Reproduce only the stretch of entries below that begins at the first line and ends at the line holding "Definition still_subscribed (u".

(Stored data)
↓

(** The world after a stored closure ran. *)
Definition unsubscribed (u : Unsubscribe) (w : World) : World :=
  match u with
  | term_unsubscribe (Terminal.unsubscribe_from l cb) =>
      set_term (Terminal.set_heap
                  (alter (Terminal.set_subscribers (Subscribers.delete cb)) l)
                  (term w)) w
  | chat_unsubscribe (Chat.unsubscribe_from l cb) =>
      set_chat (Chat.set_heap
                  (alter (Chat.set_subscribers (Subscribers.delete cb)) l)
                  (chat w)) w
  | _ => w
  end.

Lemma run_unsubscribe_run u (w : World) :
  run_unsubscribe u w = Ok tt (unsubscribed u w).
Proof.
  destruct w as [f n c t ch k]. destruct t, ch.
  destruct u as [[|l cb]|[|l cb]]; cbn;
    unfold on_term, on_chat, zoom; cbn; by repeat match goal with
    | u : unit |- _ => destruct u end.
Qed.

(** The callback a stored closure removes is still subscribed. *)
Definition still_subscribed (u : Unsubscribe) (w : World) : Prop :=
  match u with
  | term_unsubscribe (Terminal.unsubscribe_from l cb) =>
      ∃ s, Terminal.heap (term w) !! l = Some s ∧ cb ∈ Terminal.subscribers s
  | chat_unsubscribe (Chat.unsubscribe_from l cb) =>
      ∃ s, Chat.heap (chat w) !! l = Some s ∧ cb ∈ Chat.subscribers s
  | _ => False
  end.

Lemma delete_shrinks {C} `{EqDecision C} (cb c : C) (subs : list C) :
  c ∈ Subscribers.delete cb subs → c ∈ subs ∧ c ≠ cb.
Proof.
  unfold Subscribers.delete. rewrite list_elem_of_filter. tauto.
Qed.

Lemma unsubscribed_own u (w : World) : ¬ still_subscribed u (unsubscribed u w).
Proof.
  destruct u as [[|l cb]|[|l cb]]; cbn; try tauto.
  - intros (s & Hs & Hin). rewrite lookup_alter_eq in Hs.
    destruct (Terminal.heap (term w) !! l) as [s0|]; [|done].
    injection Hs as <-. cbn in Hin. by apply delete_shrinks in Hin as [_ ?].
  - intros (s & Hs & Hin). rewrite lookup_alter_eq in Hs.
    destruct (Chat.heap (chat w) !! l) as [s0|]; [|done].
    injection Hs as <-. cbn in Hin. by apply delete_shrinks in Hin as [_ ?].
Qed.

Lemma unsubscribed_other u u' (w : World) :
  ¬ still_subscribed u w → ¬ still_subscribed u (unsubscribed u' w).
Proof.
  intros Hnot Hsub. apply Hnot. clear Hnot.
  destruct u as [[|l cb]|[|l cb]], u' as [[|l' cb']|[|l' cb']];
    cbn in *; try done.
  - destruct Hsub as (s & Hs & Hin). rewrite lookup_alter in Hs.
    case_decide; [subst l'|by eauto].
    destruct (Terminal.heap (term w) !! l) as [s0|]; [|done].
    injection Hs as <-. cbn in Hin. apply delete_shrinks in Hin as [? _].
    eauto.
  - destruct Hsub as (s & Hs & Hin). rewrite lookup_alter in Hs.
    case_decide; [subst l'|by eauto].
    destruct (Chat.heap (chat w) !! l) as [s0|]; [|done].
    injection Hs as <-. cbn in Hin. apply delete_shrinks in Hin as [? _].
    eauto.
Qed.

Lemma unsubscribed_frame u (w : World) :
  clients (unsubscribed u w) = clients w
  ∧ fs (unsubscribed u w) = fs w
  ∧ sockets (unsubscribed u w) = sockets w
  ∧ Terminal.sessions (term (unsubscribed u w)) = Terminal.sessions (term w)
  ∧ Terminal.pty_calls (term (unsubscribed u w))
    = Terminal.pty_calls (term w)
  ∧ Chat.sessions (chat (unsubscribed u w)) = Chat.sessions (chat w)
  ∧ Chat.proc_log (chat (unsubscribed u w)) = Chat.proc_log (chat w).
Proof. by destruct u as [[|l cb]|[|l cb]]. Qed.

Lemma forEach_unsubscribe us (w : World) :
  forEach run_unsubscribe us w
  = Ok tt (fold_left (λ w u, unsubscribed u w) us w).
Proof.
  revert w. induction us as [|u us IH]; intros w; [done|].
  cbn [forEach fold_left]. unfold bind. by rewrite run_unsubscribe_run, IH.
Qed.

Lemma all_unsubscribed us : ∀ (w : World) u,
  u ∈ us → ¬ still_subscribed u (fold_left (λ w u, unsubscribed u w) us w).
Proof.
  assert (∀ us (w : World) u, ¬ still_subscribed u w →
            ¬ still_subscribed u (fold_left (λ w u, unsubscribed u w) us w))
    as Hkeep.
  { intros us'. induction us' as [|u' us' IH]; intros w u Hu; [done|].
    cbn [fold_left]. by apply IH, unsubscribed_other. }
  induction us as [|u' us IH]; intros w u Hin.
  - by apply elem_of_nil in Hin.
  - cbn [fold_left]. apply elem_of_cons in Hin as [->|Hin].
    + apply Hkeep, unsubscribed_own.
    + by apply IH.
Qed.


(** *** Broadcast *)

Lemma forEach_sendTo message (l : list Ws) : ∀ w : World,
  NoDup l →
  ∃ w', forEach (λ ws, on_sockets (sendTo ws message)) l w = Ok tt w'
    ∧ fs w' = fs w ∧ clients w' = clients w
    ∧ term w' = term w ∧ chat w' = chat w
    ∧ ∀ ws, sockets w' !! ws
            = match sockets w !! ws with
              | Some sock =>
                  Some (if decide (ws ∈ l ∧ readyState sock = OPEN)
                        then {| readyState := readyState sock;
                                sent := sent sock ++ [message] |}
                        else sock)
              | None => None
              end.
Proof.
  induction l as [|ws0 l IH]; intros w Hnd.
  - exists w. split; [done|]. do 4 (split; [done|]). intros ws.
    destruct (sockets w !! ws) as [sock|]; [|done].
    rewrite decide_False; [done|]. intros [Hin _]. by apply elem_of_nil in Hin.
  - apply NoDup_cons in Hnd as [Hws0 Hnd].
    cbn [forEach]. unfold bind. rewrite reply_run.
    destruct (IH (replied ws0 message w) Hnd)
      as (w' & Hrun & Hf & Hc & Ht & Hch & Hs).
    exists w'. split; [exact Hrun|]. do 4 (split; [done|]).
    intros ws. rewrite Hs, replied_sockets.
    destruct (sockets w !! ws) as [sock|]; [|done]. f_equal.
    destruct (decide (ws = ws0)) as [->|Hne].
    + destruct (decide (readyState sock = OPEN)) as [Ho|Ho].
      * rewrite (decide_True (P := ws0 = ws0 ∧ _)) by done.
        rewrite decide_False by (by intros [? _]).
        rewrite decide_True; [done|]. split; [by left|done].
      * rewrite (decide_False (P := ws0 = ws0 ∧ _)) by (by intros [_ ?]).
        rewrite decide_False by (by intros [? _]).
        rewrite decide_False; [done|]. by intros [_ ?].
    + rewrite (decide_False (P := ws = ws0 ∧ _)) by (by intros [? _]).
      destruct (decide (ws ∈ l ∧ readyState sock = OPEN)) as [[Hin Ho]|Hn].
      * rewrite decide_True; [done|]. split; [by right|done].
      * rewrite decide_False; [done|]. intros [Hin Ho]. apply Hn.
        apply elem_of_cons in Hin as [?|?]; done.
Qed.

(** A broadcast reaches every connected client whose socket is open,
    once, and no one else: a socket that is not open, or that belongs to
    no client, gets nothing. *)
Theorem broadcast_reaches_open_clients message (w : World) :
  ∃ w',
    broadcast message w = Ok tt w'
    ∧ fs w' = fs w ∧ clients w' = clients w
    ∧ term w' = term w ∧ chat w' = chat w
    ∧ ∀ ws, sockets w' !! ws
            = match sockets w !! ws with
              | Some sock =>
                  Some (if decide (is_Some (clients w !! ws)
                                   ∧ readyState sock = OPEN)
                        then {| readyState := readyState sock;
                                sent := sent sock ++ [message] |}
                        else sock)
              | None => None
              end.
Proof.
  unfold broadcast. eff.
  destruct (forEach_sendTo message (map_to_list (clients w)).*1 w)
    as (w' & Hrun & Hf & Hc & Ht & Hch & Hs); [apply NoDup_fst_map_to_list|].
  exists w'. split; [exact Hrun|]. do 4 (split; [done|]).
  intros ws. rewrite Hs. destruct (sockets w !! ws) as [sock|]; [|done].
  f_equal.
  assert (ws ∈ (map_to_list (clients w)).*1 ↔ is_Some (clients w !! ws))
    as Hiff.
  { rewrite list_elem_of_fmap. split.
    - intros ([ws' c] & -> & Hin). apply elem_of_map_to_list in Hin. eauto.
    - intros [c Hc']. exists (ws, c). split; [done|].
      by apply elem_of_map_to_list. }
  destruct (decide (ws ∈ (map_to_list (clients w)).*1 ∧ _)) as [[? ?]|Hn].
  - rewrite decide_True; [done|]. split; [by apply Hiff|done].
  - rewrite decide_False; [done|]. intros [? ?]. apply Hn.
    split; [by apply Hiff|done].
Qed.

End Gateway.

(** *** Concrete messages *)

Definition good_token : jsstring := lit "ah_0123456789abcdef".

(** [terminal-close] without a session id. *)
Definition close_nothing : JSON :=
  JObj [ (lit "type", JStr (lit "terminal-close"));
         (lit "token", JStr good_token) ].

(** A type the gateway does not know. *)
Definition reboot : JSON :=
  JObj [ (lit "type", JStr (lit "reboot")); (lit "token", JStr good_token) ].

(** [terminal-subscribe] to a session. *)
Definition subscribe_request : JSON :=
  JObj [ (lit "type", JStr (lit "terminal-subscribe"));
         (lit "token", JStr good_token);
         (lit "sessionId", JStr (lit "term_0_k3x9")) ].

Definition first_client : ClientState :=
  {| subscriptions := ∅; unsubscribeFns := ∅ |}.

Lemma first_client_connected : clients demo_world !! 0 = Some first_client.
Proof. by vm_compute. Qed.

Lemma invalid_json_is_refused_witness :
  ∃ w',
    Daemon.handleMessage (λ _, None) (λ _, []) (λ _, []) (λ p, p) never_run
      demo_env 0 (lit "{") demo_world = Ok tt w'
    ∧ w' = replied 0 (out_error (lit "Invalid JSON")) demo_world.
Proof.
  destruct (invalid_json_is_refused (λ _, None) (λ _, []) (λ _, []) (λ p, p) never_run
              demo_env 0 (lit "{") demo_world eq_refl)
    as (w' & H1 & H2 & _).
  exists w'. exact (conj H1 H2).
Defined.

Lemma close_nothing_in_table :
  ("terminal-close", "sessionId", "sessionId required")%string
  ∈ required_arguments.
Proof. apply (bool_decide_unpack _). by vm_compute. Qed.

Lemma good_token_accepted json :
  get (Some json) (lit "token") = Some (JStr good_token) →
  validateToken (uuid demo_env) (get (Some json) (lit "token"))
    (fs demo_world)
  = Ok true (fs demo_world).
Proof. intros ->. by vm_compute. Qed.


Lemma reboot_is_unknown :
  Forall (λ t, is_str (get (Some reboot) (lit "type")) t = false) known_types.
Proof. apply (bool_decide_unpack _). by vm_compute. Qed.

Lemma unknown_type_is_refused_witness :
  ∃ w',
    Daemon.handleMessage (λ _, Some reboot) (λ _, []) (λ _, [])
      (λ p, p) never_run demo_env 0 [] demo_world = Ok tt w'
    ∧ w' = replied 0 (out_error (lit "Unknown message type: reboot"))
             (set_fs (fs demo_world) demo_world).
Proof.
  destruct (unknown_type_is_refused (λ _, Some reboot) (λ _, [])
              (λ _, []) (λ p, p) never_run demo_env 0 [] demo_world reboot
              (fs demo_world) first_client eq_refl)
    as (w' & H1 & H2 & _);
    [discriminate|by apply good_token_accepted|exact first_client_connected
    |exact reboot_is_unknown|].
  exists w'. split; [exact H1|]. rewrite H2. reflexivity.
Defined.

Definition subscribed_world : World :=
  store (Daemon.dispatch (λ _, None) (λ _, []) (λ _, []) (λ p, p) never_run demo_env 0
           first_client (Some subscribe_request) demo_world).

Lemma subscribe_handled :
  Daemon.dispatch (λ _, None) (λ _, []) (λ _, []) (λ p, p) never_run demo_env 0
    first_client (Some subscribe_request) demo_world
  = Ok tt subscribed_world.
Proof. by vm_compute. Qed.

↑

Task answer
(** The world after a stored closure ran. *)
Definition unsubscribed (u : Unsubscribe) (w : World) : World :=
  match u with
  | term_unsubscribe (Terminal.unsubscribe_from l cb) =>
      set_term (Terminal.set_heap
                  (alter (Terminal.set_subscribers (Subscribers.delete cb)) l)
                  (term w)) w
  | chat_unsubscribe (Chat.unsubscribe_from l cb) =>
      set_chat (Chat.set_heap
                  (alter (Chat.set_subscribers (Subscribers.delete cb)) l)
                  (chat w)) w
  | _ => w
  end.

Lemma run_unsubscribe_run u (w : World) :
  run_unsubscribe u w = Ok tt (unsubscribed u w).
Proof.
  destruct w as [f n c t ch k]. destruct t, ch.
  destruct u as [[|l cb]|[|l cb]]; cbn;
    unfold on_term, on_chat, zoom; cbn; by repeat match goal with
    | u : unit |- _ => destruct u end.
Qed.

(** The callback a stored closure removes is still subscribed. *)
Definition still_subscribed (u : Unsubscribe) (w : World) : Prop :=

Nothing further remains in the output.